The financial punishment that followed was in direct response to these actions.
Then, legislators in Memphis decided to go after the bodies of Forrest and his wife, interred in the Health Science Park. This prompted a lawsuit by the descendants of the once-celebrated Confederate general, as well as the Sons of Confederate Veterans organization.
The suit sought to halt the removal and reinternment of the bodies, but negotiations led to a different outcome. As reported by WREG in Memphis: “The terms are simple. The Sons of Confederate Veterans take possession of the two Civil War-related statues, along with all other items previously on public display,” while the general and his wife are removed to a new location.
The terms had, initially, been far more rigid. The nonprofit that took ownership (a group known as Memphis Greenspace) had initially sought to ban the monuments from remaining within the boundaries of the state. However, the Sons of Confederate Veterans received the statue of Forrest (which had been a grave marker for the general and his wife), and the new terms are that the statues cannot be relocated to another location within Shelby County.
And where will the remains of the Confederate general and his wife be moved? In an unusual twist in the tale, it is noted that it is the second time they have been re-interred. The general died in 1877, while his wife died almost 20 years later. He had been initially buried in Elmwood Cemetery alongside many of the Confederate veterans he led. This was by the terms of his will, and his wife was buried beside him.
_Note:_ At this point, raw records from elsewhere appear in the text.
(* ===== verification/DeferredTouchesFacts.v ===== *)
(** * What the deferred touches guarantee

    The theorems about [DeferredTouches]: no touch is lost, whatever fails and
    however the threads interleave; when all calls have returned, the
    database and the queue together hold exactly the latest time of every
    agent; and a queue that holds something is flagged. *)

From stdpp Require Import base numbers tactics list gmap strings.
From S2P Require Import Prelude DbErrors Transactions DeferredTouches.
Import Transactions DeferredTouches.
Open Scope Z_scope.

(** ** Maps that keep the latest *)

Section insert_max.
Context {K : Type} `{Countable K}.
Implicit Types m : gmap K Z.

Lemma insert_max_eq k ts m : ∃ y, insert_max k ts m !! k = Some y ∧ ts ≤ y ∧ (y = ts ∨ m !! k = Some y) ∧ ∀ x, m !! k = Some x → x ≤ y.
Proof.
  unfold insert_max. rewrite lookup_insert_eq. eexists; split; [done|]. destruct (m !! k) as [e|]; [|naive_solver lia].
  destruct (e <? ts) eqn:He; rewrite ?Z.ltb_lt, ?Z.ltb_ge in *; naive_solver lia.
Qed.

Lemma insert_max_ne k k' ts m : k ≠ k' → insert_max k ts m !! k' = m !! k'.
Proof. intros ?. unfold insert_max. by rewrite lookup_insert_ne. Qed.

(** What was there stays or is overtaken. *)
Lemma insert_max_grows k ts m k' x : m !! k' = Some x → ∃ y, insert_max k ts m !! k' = Some y ∧ x ≤ y.
Proof.
  intros Hx. destruct (decide (k = k')) as [<-|]; [|rewrite insert_max_ne by done; naive_solver lia].
  destruct (insert_max_eq k ts m) as (y & ? & _ & _ & Hy). exists y. auto.
Qed.

Lemma insert_max_inv k ts m k' y : insert_max k ts m !! k' = Some y → (k' = k ∧ y = ts) ∨ m !! k' = Some y.
Proof.
  destruct (decide (k = k')) as [<-|]; [|rewrite insert_max_ne by done; by right].
  destruct (insert_max_eq k ts m) as (y' & -> & _ & Ho & _). intros [= ->]. naive_solver.
Qed.
End insert_max.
However, the couple were first re-interred in 1905 when the park and monument honoring him were unveiled. Now, the statute is gone, and the burial site marked out by a chain-link fence. Citing the closing of courts during the coronavirus pandemic, the groups agree that the remains will be retrieved and relocated before the end of 2020.
It is believed that a new Forrest Park will be established, and the graves and statue restored there.
Buried, re-buried, moved, and re-buried again, the former Confederate general and his wife will hopefully remain out of the headlines in the future, and peacefully in their graves where they belong!